History of drug prohibition in America during the 20th century

  • Criminalization of Marijuana

    Between 1915 and 1930, many states outlawed marijuana. In 1937, the federal government required sales with a tax stamp, effectively outlawying legal sales of the drug.
  • U.S. Interdepartmental Committee on Narcotics

    This committee was established by President Harry Truman in an attempt to have multiple agencies of the government cooperate on control of drugs. The Boggs Act of 1951 previously established minimum federal sentencing for possession of marijuana, cocaine and opiates.
  • US Voters Don't Support Legalization

    Only 16% of voters support legalization of cannibis.
  • The War Begins

    President Nixon declares "war on drugs." As a result, federal drug control agencies increased in size and mandatory sentencing was imposed.
  • Anti-Drug Abuse Act of 1986

    President Reagan signs the Anti-Drug Abuse Act of 1986, appropriating $1.7B to fight the drug war. Creates minimum penalties for drugs. Racial disparities in sentencing because of sentencing differences for crack and powder cocaine.
  • Pablo Escobar Among World's Wealthiest

    Forbes magazine lists this leader of Columbian drug cartel as among the richest billionnaires in the world.
  • NAFTA Increases Drug Traffic

    The North American Free Trade Agreement ("NAFTA"), signed by the US, Mexico and Canada, creates more open borders. As a result, accoridng to a 1999 report, the White estimated roughly 100 tons of cocaine came across the boarder in 1993. Meth seizures in San Diego climbed from 1,409 pounds in 1991 to 13,366 in 1994, as reported by Ryan Grim, of the Huffington Post on July 1, 2009.
  • Prison Population Booms

    Nonviolent drug law offenders increased to 453,000 (from only 40,000 in 1980), according to "Distorted Priorities: Drug Offenders in State Prisons," by Ryan S. King and Marc Mauer, published in the Sentecing Project. Arrests nearly tripled from 180,900 in 1980 to 1,579,566 by 2000. The cost of holding 251,200 drug offenders in state prisons exceeded $5B annually.

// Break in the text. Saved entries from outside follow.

(** * Laximo cross-number updater: a shallow embedding of
      [laximo_cross_updater.py] and the properties of its batch pipeline.

    The development follows the source file top to bottom:
    - Python string primitives used by the script ([str.strip],
      [str.rstrip], [str.endswith], [str.join], [sorted],
      [os.path.splitext]);
    - the [LaximoAPI] class ([find_oem], [find_replacements]);
    - the [ExcelProcessor] class ([load_workbook], [save_workbook],
      [process_file]);
    - the theorems.

    A Python [str] is a [string] whose characters are read as code points
    below 256.  The HTTP session, the XML parser and the workbook reader
    and writer are libraries outside the script: they are Section
    variables, and every call to them is recorded in a trace. *)

From Stdlib Require Import ZArith Ascii String List Lia Sorting.Sorted.
From Stdlib Require QArith_base.
From stdpp Require Import base option list gmap strings sorting.

Import ListNotations.
Local Open Scope string_scope.
Local Open Scope list_scope.

(** ** Python string primitives *)

Module PyStr.

(** [str.isspace] on one character: the code points below 256 for which
    CPython's [Py_UNICODE_ISSPACE] holds. *)
Definition isspace (c : ascii) : bool :=
  let n := nat_of_ascii c in
  (((9 <=? n) && (n <=? 13)) || ((28 <=? n) && (n <=? 32))
   || (n =? 133) || (n =? 160))%nat.

(** [s.lstrip()] *)
Fixpoint lstrip (s : string) : string :=
  match s with
  | EmptyString => EmptyString
  | String c s' => if isspace c then lstrip s' else s
  end.

(** [s.rstrip()] *)
Fixpoint rstrip (s : string) : string :=
  match s with
  | EmptyString => EmptyString
  | String c s' =>
      match rstrip s' with
      | EmptyString => if isspace c then EmptyString else String c EmptyString
      | r => String c r
      end
  end.

(** [s.strip()] *)
Definition strip (s : string) : string := lstrip (rstrip s).

(** [s.endswith(suffix)] for one suffix. *)
Fixpoint endswith (s suffix : string) : bool :=
  if String.eqb s suffix then true
  else match s with
       | EmptyString => false
       | String _ s' => endswith s' suffix
       end.

(** [s.endswith((x, y, ...))]: true when some member of the tuple is a
    suffix. *)
Definition endswith_any (s : string) (suffixes : list string) : bool :=
  existsb (endswith s) suffixes.

(** [bool(s)] for a string. *)
Definition nonempty (s : string) : bool :=
  match s with EmptyString => false | _ => true end.

(** [sep.join(items)] *)
Definition join (sep : string) (items : list string) : string :=
  String.concat sep items.

(** [sorted(items)] on strings: ascending by code point, the order of
    Python's [<] on [str]. *)
Definition sorted (items : list string) : list string :=
  merge_sort String.le items.

(** [p.rfind(c)] for a one-character needle: the highest index, or -1. *)
Fixpoint rfind_from (c : ascii) (p : string) (i : Z) (found : Z) : Z :=
  match p with
  | EmptyString => found
  | String a p' =>
      rfind_from c p' (i + 1) (if Ascii.eqb a c then i else found)
  end.
Definition rfind (c : ascii) (p : string) : Z := rfind_from c p 0 (-1).

(** [p[:n]] and [p[n:]] for [0 <= n]. *)
Definition take (n : nat) (p : string) : string := String.substring 0 n p.
Definition drop (n : nat) (p : string) : string :=
  String.substring n (String.length p - n) p.

(** The [while filenameIndex < dotIndex] loop of
    [genericpath._splitext]: [true] when a character other than the dot
    is met before [dotIndex]. *)
Fixpoint splitext_scan (p : string) (filenameIndex : nat) (steps : nat)
  : bool :=
  match steps with
  | O => false
  | S k =>
      match String.get filenameIndex p with
      | Some "."%char => splitext_scan p (S filenameIndex) k
      | _ => true
      end
  end.

(** [os.path.splitext(p)] of [posixpath] ([sep = "/"], no [altsep]). *)
Definition splitext (p : string) : string * string :=
  let sepIndex := rfind "/" p in
  let dotIndex := rfind "." p in
  if (sepIndex <? dotIndex)%Z
     && splitext_scan p (Z.to_nat (sepIndex + 1))
          (Z.to_nat (dotIndex - (sepIndex + 1)))
  then (take (Z.to_nat dotIndex) p, drop (Z.to_nat dotIndex) p)
  else (p, EmptyString).

End PyStr.

(** ** Values, exceptions and the outside world *)

(** The classes of [Exception] the script can meet.  [RequestException]
    stands for [requests.exceptions.RequestException] and its subclasses
    ([HTTPError], [ConnectionError], [Timeout], ...), [ParseError] for
    [xml.etree.ElementTree.ParseError], [AttributeError] for a method
    looked up on an object that lacks it, [OtherException] for any other
    subclass of [Exception]. *)
Inductive exn := RequestException | ParseError | AttributeError | OtherException.

Inductive result (A : Type) :=
| Return (a : A)
| Raise (e : exn).
Arguments Return {A} a.
Arguments Raise {A} e.

(** The value of a spreadsheet cell: [None], a [str], or another object
    (a number, a boolean, a date) of which the script only uses the truth
    value and [str(...)]. *)
Inductive CellValue :=
| VNone
| VStr (s : string)
| VObj (truth : bool) (repr : string).

(** [bool(v)] *)
Definition truthy (v : CellValue) : bool :=
  match v with
  | VNone => false
  | VStr s => PyStr.nonempty s
  | VObj b _ => b
  end.

(** [str(v)] *)
Definition py_str (v : CellValue) : string :=
  match v with
  | VNone => "None"
  | VStr s => s
  | VObj _ r => r
  end.

(** [v or w] *)
Definition py_or (v w : CellValue) : CellValue := if truthy v then v else w.

(** [bool(x)] for the result of a [dict.get] holding [None] or a [str]. *)
Definition truthy_opt (x : option string) : bool :=
  match x with
  | None => false
  | Some s => PyStr.nonempty s
  end.

(** The active worksheet of the workbook: its cells by (row, column),
    both counted from 1, and [max_row]. *)
Record Worksheet := mkWorksheet {
  cells : gmap (nat * nat) CellValue;
  max_row : nat
}.

(** [sheet.cell(row=r, column=c).value] *)
Definition cell_value (ws : Worksheet) (r c : nat) : CellValue :=
  default VNone (cells ws !! (r, c)).

(** The sheet with [v] stored in cell [(r, c)]: the effect of
    [sheet.cell(row=r, column=c).value = v] once the setter of
    [Cell.value] has accepted [v] (see [bind_value]). *)
Definition set_cell_value (ws : Worksheet) (r c : nat) (v : CellValue) : Worksheet :=
  {| cells := <[(r, c) := v]> (cells ws); max_row := Nat.max (max_row ws) r |}.

(** The setter of [Cell.value] in [openpyxl.cell.cell].  A [str] goes
    through [Cell.check_string]: it is cut at 32767 characters
    ([value = value[:32767]]), and what is kept must hold none of the
    characters of [ILLEGAL_CHARACTERS_RE], the control characters other
    than tab, line feed and carriage return; [IllegalCharacterError] is
    an [OtherException] here. *)
Definition MAX_CELL_TEXT : nat := Z.to_nat 32767.

Definition illegal_character (c : ascii) : bool :=
  let n := nat_of_ascii c in
  ((n <=? 8) || ((11 <=? n) && (n <=? 12)) || ((14 <=? n) && (n <=? 31)))%nat.

Definition check_string (value : string) : result string :=
  let value := PyStr.take MAX_CELL_TEXT value in
  if existsb illegal_character (list_ascii_of_string value)
  then Raise OtherException
  else Return value.

(** What the setter stores for [v]: the checked text for a [str], the
    value itself for [None], a number, a boolean or a date. *)
Definition bind_value (v : CellValue) : result CellValue :=
  match v with
  | VStr s =>
      match check_string s with
      | Return kept => Return (VStr kept)
      | Raise e => Raise e
      end
  | _ => Return v
  end.

(** An [xml.etree.ElementTree.Element]. *)
#[warnings="-register-all"]
Inductive Element :=
| mkElement (tag : string) (attrib : gmap string string) (children : list Element).

Definition Element_tag (e : Element) : string :=
  match e with mkElement t _ _ => t end.

(** [e.get(key)] *)
Definition Element_get (e : Element) (key : string) : option string :=
  match e with mkElement _ a _ => a !! key end.

(** [root.findall(".//" + t)]: every descendant of [root] with tag [t], in
    document order. *)
Fixpoint findall_descendants (t : string) (root : Element) : list Element :=
  match root with
  | mkElement _ _ ch =>
      (fix over (l : list Element) : list Element :=
         match l with
         | [] => []
         | c :: l' =>
             (if String.eqb (Element_tag c) t then [c] else [])
               ++ findall_descendants t c ++ over l'
         end) ch
  end.

(** A [requests.Response]. *)
Record Response := mkResponse { status_code : Z; text : string }.

(** The dictionaries built by [find_oem] and [find_replacements]. *)
Record detail_info := mkDetail {
  detailid : option string;
  d_manufacturer : option string;
  d_oem : option string;
  d_formattedoem : option string;
  d_name : option string
}.

Record replacement_info := mkReplacement {
  r_manufacturer : option string;
  r_oem : option string;
  formattedoem : option string;
  r_name : option string;
  rate : option string
}.

(** ** Constants of the script *)

Definition LAXIMO_BASE_URL : string := "https://ws.laximo.net/ws/".
Definition SAVE_INTERVAL : nat := 100.
Definition REQUEST_DELAY : QArith_base.Q := QArith_base.Qmake 1 2.

(** ** Log lines and trace events *)

Inductive Level := INFO | WARNING | ERROR.

(** One constructor per [logger] call of the script, with the values its
    f-string interpolates; wall-clock figures are left out. *)
Inductive Message :=
| MsgFindOemRequestError (oem : string) (e : exn)
| MsgFindOemParseError (oem : string) (e : exn)
| MsgFindReplacementsRequestError (detail_id : string) (e : exn)
| MsgFindReplacementsParseError (detail_id : string) (e : exn)
| MsgLoading (path : string)
| MsgLoaded (total_rows : nat)
| MsgLoadError (e : exn)
| MsgSaved (path : string)
| MsgSaveError (e : exn)
| MsgEmptyArticle (row_idx : nat)
| MsgProcessing (row_idx total_rows : nat) (article : string)
| MsgNoDetails (row_idx : nat) (article : string)
| MsgNoCrossNumbers (row_idx : nat) (article : string)
| MsgSuccess (row_idx : nat) (cross_numbers_text : string)
| MsgRowError (row_idx : nat) (e : exn)
| MsgProgress (processed_rows total_rows : nat)
| MsgTimeLeft
| MsgRule
| MsgDone
| MsgTotalRows (n : nat)
| MsgProcessedRows (n : nat)
| MsgSuccessCount (n : nat)
| MsgErrorCount (n : nat)
| MsgNoDataCount (n : nat)
| MsgTotalTime.

Inductive Event :=
| EvGet (url : string) (params : list (string * string))
| EvSleep (seconds : QArith_base.Q)
| EvLoad (path : string)
| EvSave (path : string) (ws : Worksheet)
| EvLog (lvl : Level) (msg : Message).

(** The libraries the script calls.  [World] is whatever they depend on
    (the network, the remote service, the file system). *)
Class Env := {
  World : Type;
  (** [session.get(url, params=params)] *)
  session_get : World -> string -> list (string * string) -> World * result Response;
  (** [ET.fromstring(text)] *)
  ET_fromstring : string -> result Element;
  (** [openpyxl.load_workbook(path)].  A workbook is seen through its
      active worksheet, the one object the script reads and writes;
      workbooks whose active sheet is not a worksheet (a chart sheet,
      which has no [max_row]) are not modelled. *)
  openpyxl_load_workbook : World -> string -> World * result Worksheet;
  (** [workbook.save(path)] *)
  workbook_save : World -> string -> Worksheet -> World * result unit
}.

(** ** The [ExcelProcessor] object and the state of a run *)

(** The attributes set by [ExcelProcessor.__init__].  [self.workbook] and
    [self.sheet] are one object seen through two names (the workbook and
    its active sheet): the field [sheet] holds it, [None] before
    [load_workbook]. *)
Record ExcelProcessor := mkExcelProcessor {
  input_file : string;
  output_file : string;
  sheet : option Worksheet;
  total_rows : nat;
  processed_rows : nat;
  success_count : nat;
  error_count : nat;
  no_data_count : nat
}.

(** [ExcelProcessor(input_file, output_file)] *)
Definition ExcelProcessor_init (input output : string) : ExcelProcessor :=
  {| input_file := input; output_file := output; sheet := None;
     total_rows := 0; processed_rows := 0; success_count := 0;
     error_count := 0; no_data_count := 0 |}.

(** How control leaves the [try] block of one loop iteration. *)
Inductive flow := FallThrough | Continue.

Section Pipeline.
Context {E : Env}.

Record State := mkState {
  self : ExcelProcessor;
  world : World;
  trace : list Event
}.

(** Computations: state passing, with Python exceptions.  A raised
    exception keeps the state reached so far. *)
Definition M (A : Type) : Type := State -> result A * State.

Definition ret {A} (a : A) : M A := fun st => (Return a, st).
Definition raise {A} (e : exn) : M A := fun st => (Raise e, st).
Definition bind {A B} (m : M A) (k : A -> M B) : M B :=
  fun st =>
    match m st with
    | (Return a, st') => k a st'
    | (Raise e, st') => (Raise e, st')
    end.

(** [try: m  except ...: h]: the handler [h e] is [None] when no
    [except] clause matches the class of [e]. *)
Definition try_except {A} (m : M A) (h : exn -> option (M A)) : M A :=
  fun st =>
    match m st with
    | (Return a, st') => (Return a, st')
    | (Raise e, st') =>
        match h e with
        | Some handler => handler st'
        | None => (Raise e, st')
        end
    end.

Definition lift {A} (r : result A) : M A := fun st => (r, st).

Definition emit (ev : Event) : M unit :=
  fun st => (Return tt, {| self := self st; world := world st;
                           trace := trace st ++ [ev] |}).

Definition logger (lvl : Level) (msg : Message) : M unit := emit (EvLog lvl msg).

Definition get_self : M ExcelProcessor := fun st => (Return (self st), st).

Definition set_self (p : ExcelProcessor) : M unit :=
  fun st => (Return tt, {| self := p; world := world st; trace := trace st |}).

This same study notes that 58% of drug prisoners have no history of violence or high level drug activity.
  • Mexican Drug Cartel Business Highly Profitable and Violent

    "Mexican Drug Cartels" published by Congressional Research Service states that $13.6B to $49.4B in wholesale profits to Mexican drug cartels from illicit drugs. These cartels, following on the earlier Colombian cartels, are the source of considerable violent crime. By 2012, the official death toll of the Mexican Drug War was at least 60,000, according to the Washington Post in December of 2009. Unconfirmed reports that include people who went "missing" put the toll as high as 100,000.
  • Majority of US voters now support cannibis legalization

    According to Gallup poll, between 56% and 56% of US voters support legalization of pot (published in Huffington Post).
  • Global Commission on Drug Policy--War Has Failed

    Commission declares the "the war on drugs has failed...Vast expenditures on criminalization and repressive measures...have clearly failed to effectively curtail supply or consumption." It encourages experimentation "with models of legal regulation of drugs to undermine the power of organized crime..." The Commission states that countries should "end the criminalization, marginalization and stigmatization of people who use drugs but do no harm to others."
  • Population of Drug Related Incarceration Booming

    According to publication of U.S. Department of Justice Bureau of Justice Statistics, July 2013, as of 12/31/20111 there were 1,341,804 sentenced prisoners under State jurisdiction. Of these, 225,242 were serving time for drug offenses. Of 197,050 sentenced federal prisoners, 94,600 were serving time for drug offenses.
  • States Legalize Recreational Use of Cannibis

    Colorado Amendment 64 and Washington Initiative 502 are first states to legalize recreational use of cannibis.
  • Kofi Annan Urges End to War on Drugs

    The former Secretary General of the UN, in an editorial for CNN, declares that "repressive approaches to containing drugs have failed." He calls on governments to adopt more humane and effective ways of controlling and regulating drugs.